When she reached the front door, she bypassed the card reader with ease using a credit card from her wallet. She laughed to herself as she eased the door open and went inside. If businesses knew how easily their state-of-the-art card readers could be circumvented, they’d think twice about installing them.
She paused just inside the door to arm herself. She didn’t like guns—too loud, too messy. But she never left home without her tactical knife. She unsheathed it from the ankle sheath strapped to her right leg and hit the button to extend the spring-loaded blade.
Holding her knife with a relaxed grip, she fixed the layout of the floor in her mind. The kitchen was at the top of the stairs to the right. The long hallway led to the bullpen where Petra worked, with the door to that space to the right. Petra’s workstation faced the door.

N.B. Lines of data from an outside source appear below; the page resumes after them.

(* ===== verification/System.v ===== *)
(** The system as a transition system: a step commits, or rolls back, one
    transaction of one operation of the execution services, or is a transaction
    of the identity and registry services, of which it only matters here that
    it leaves the execution tables alone ([other_services]). *)
From S2P Require Import Prelude Types Json PyStr Store Session Registry Identity Ledger Lease Maintenance.
From S2P Require Import Admission LedgerInv Hoare LedgerStep LedgerWp LeaseWp.
From S2P Require Import MaintenanceWp AdmissionWp Frame.
Local Open Scope Z_scope.

Section system.
Context `{Externals}.

(** The entry points of the execution services. *)
Inductive operation : Type :=
| Preflight (self : ExecutionService.t) (context : WorkspaceContext.t) (version : uuid) (arguments : Json.t)
| CreateRun (self : ExecutionService.t) (context : WorkspaceContext.t) (version : uuid) (arguments : Json.t)
    (token key : string) (deadline : option Datetime.t) (correlation : option uuid)
| ClaimJob (self : ExecutionService.t) (worker_id : string) (lease_duration : Z)
| FenceSession (lease : JobLease.t)
| BeginSession (lease : JobLease.t) (lease_duration : Z)   (* a heartbeat and the fence in one transaction *)
| FenceDispatch (lease : JobLease.t)
| Heartbeat (lease : JobLease.t) (lease_duration : Z)
| CompleteLease (lease : JobLease.t) (status : RunStatus.t) (code : option RunFailureCode.t)
| CompleteInvocationSuccess (self : ExecutionService.t) (lease : JobLease.t) (result : AcceptedToolResult.t)
| CancelRun (context : WorkspaceContext.t) (run_id : uuid) (correlation : option uuid)
| EnterRestoreQuarantine (self : ExecutionService.t)
| ReconcileRestoreQuarantine (self : ExecutionService.t) (batch_size : Z)
| ClearRestoreQuarantine (self : ExecutionService.t)
| ExpireRetainedContent (batch_size : Z)
| DeleteExpiredRunMetadata (self : ExecutionService.t) (batch_size : Z)
| ExpireRetainedResults (batch_size : Z).

Definition discard {A} (m : M A) : M unit := m ;; mret tt.
#[global] Typeclasses Opaque discard.

Definition perform (o : operation) : M unit :=
  match o with
  | Preflight self c v a => discard (preflight self c v a)
  | CreateRun self c v a t k d o => discard (create_run self c v a t k d o)
  | ClaimJob self w d => discard (claim_job self w d)
  | FenceSession l => discard (fence_session l)
  | BeginSession l d => discard (heartbeat l d;; fence_session l)
  | FenceDispatch l => discard (fence_dispatch l)
  | Heartbeat l d => discard (heartbeat l d)
  | CompleteLease l s c => discard (complete_lease l s c)
  | CompleteInvocationSuccess self l r => discard (complete_invocation_success self l r)
  | CancelRun c r o => discard (cancel_run c r o)
  | EnterRestoreQuarantine self => discard (enter_restore_quarantine self)
  | ReconcileRestoreQuarantine self n => discard (reconcile_restore_quarantine self n)
  | ClearRestoreQuarantine self => discard (clear_restore_quarantine self)
  | ExpireRetainedContent n => discard (expire_retained_content n)
  | DeleteExpiredRunMetadata self n => discard (delete_expired_run_metadata self n)
  | ExpireRetainedResults n => discard (expire_retained_results n)
  end.

(** The database after a step: the committed one, or the old one on an error. *)
Definition step_db (o : operation) (env : Env) (d : Db.t) : Db.t := (transaction (perform o) env d).2.

Inductive reachable : Db.t → Prop :=
| reachable_empty : reachable Db.empty
| reachable_step d env o : reachable d → reachable (step_db o env d)
| reachable_other d d' :
    reachable d → Db.execution d' = Db.execution d → schema_checks d' = true → reachable d'.

#[global] Instance keeps_discard R `{!PreOrder R} {A} (m : M A) : Keeps R m → Keeps R (discard m).
Proof. intros Hm. unfold discard. solve_keeps. Qed.

(** ** The invariant is inductive *)

Lemma commit_inv {A} (m : M A) env d :
  db_inv d → wp m (λ _, True) (λ _ s', sess_inv ∅ s') env (mkSession d d false 0 0) →
  db_inv (transaction m env d).2.
Proof.
  intros Hd Hwp.
  assert (wp (a ← m; flush;; mret a) (λ _, True) (λ _ s', sess_inv ∅ s') env (mkSession d d false 0 0)) as Hwp'.
  { apply wp_bind. eapply wp_conseq; [exact Hwp|]. cbn. intros a s' Hs'. apply wp_bind.
    eapply wp_flush_inv; [exact Hs'|]. intros Hs''. by apply wp_ret. }
  unfold transaction. unfold wp in Hwp'.
  destruct ((a ← m; flush;; mret a) env (mkSession d d false 0 0)) as [[a s']|e]; [|done].
  by eapply sess_db_inv.
Qed.

Lemma wp_discard {A} (m : M A) E env s :
  wp m E (λ _ s', sess_inv ∅ s') env s → wp (discard m) E (λ _ s', sess_inv ∅ s') env s.
Proof. intros Hm. apply wp_bind. eapply wp_conseq; [exact Hm|]. intros a s' Hs'. by apply wp_ret. Qed.

Lemma db_inv_schema d : db_inv d → schema_checks d = true.
Proof. intros (Hl & Hi & Hr). unfold schema_checks. rewrite Hi, Hr. apply (li_checks _ Hl). Qed.

Lemma frame_inv d d' :
  db_inv d → Db.execution d' = Db.execution d → schema_checks d' = true → db_inv d'.
Proof.
  intros (Hl & _ & _) Heq (Hi & Hr & _)%schema_checks_spec. split_and!; [|done..]. by rewrite Heq.
Qed.

(** A transaction that keeps the execution tables is such a step. *)
Lemma other_services {A} (m : M A) env d :
  Keeps eq m → db_inv d →
  Db.execution (transaction m env d).2 = Db.execution d
  ∧ schema_checks (transaction m env d).2 = true.
Proof.
  intros Hm Hd. split.
  - symmetry. by apply (transaction_keeps eq m).
  - by apply transaction_checks, db_inv_schema.
Qed.

(** The operations of the execution services, from the start of a transaction. *)
Lemma perform_execution E env o s :
  (∀ e, expected e → E e) → E IntegrityError → sess_inv ∅ s → flushed s = work s →
  wp (perform o) E (λ _ s', sess_inv ∅ s') env s.
Proof.
  intros HE HI Hs Hf. destruct o; apply wp_discard.
  - by apply wp_preflight.
  - by apply wp_create_run.
  - eapply wp_conseq; [apply wp_claim_job; [done..|by left]|]. by intros a s' [Hs' _].
  - by apply wp_fence_session.
  - apply wp_bind. eapply wp_conseq; [by apply wp_heartbeat|]. intros a s' Hs'. by apply wp_fence_session.
  - by apply wp_fence_dispatch.
  - by apply wp_heartbeat.
  - eapply wp_conseq; [by apply wp_complete_lease|]. by intros a s' [Hs' _].
  - by apply wp_complete_invocation_success.
  - by apply wp_cancel_run.
  - by apply wp_enter_restore_quarantine.
  - eapply wp_conseq; [apply wp_reconcile_restore_quarantine; try done; intros _; by apply HE|]. by intros k s' [Hs' _].
  - by apply wp_clear_restore_quarantine.
  - eapply wp_conseq; [apply wp_expire_retained_content; try done; intros _; by apply HE|]. by intros k s' [Hs' _].
  - by apply wp_delete_expired_run_metadata.
  - by apply wp_expire_retained_results.
Qed.

Lemma step_inv o env d : db_inv d → db_inv (step_db o env d).
Proof.
  intros Hd. apply commit_inv; [done|]. apply perform_execution; try done. by apply sess_init.
Qed.

Lemma empty_inv : db_inv Db.empty.
Proof.
  split_and!; [|by vm_compute..]. constructor; [by vm_compute|..]; cbn; intros *.
  - by rewrite lookup_empty.
  - by rewrite lookup_empty.
  - by rewrite lookup_empty.
  - by intros ?%elem_of_nil.
Qed.

Lemma reachable_inv d : reachable d → db_inv d.
Proof. induction 1; [apply empty_inv|by apply step_inv|by eapply frame_inv]. Qed.
End system.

Once she could see her route forward in her mind’s eye, she began her silent trek up the stairs. Her foot slipped on the fourth step and she careened to the side. The knife struck the metal railing with a clang that echoed off the walls.
Stasia pressed against the stairwell wall and froze, her eyes glued to the opening at the top of the stairs. After a moment, Leo Connelly’s face appeared. She flattened herself even more, as he swept his gaze across the stairwell.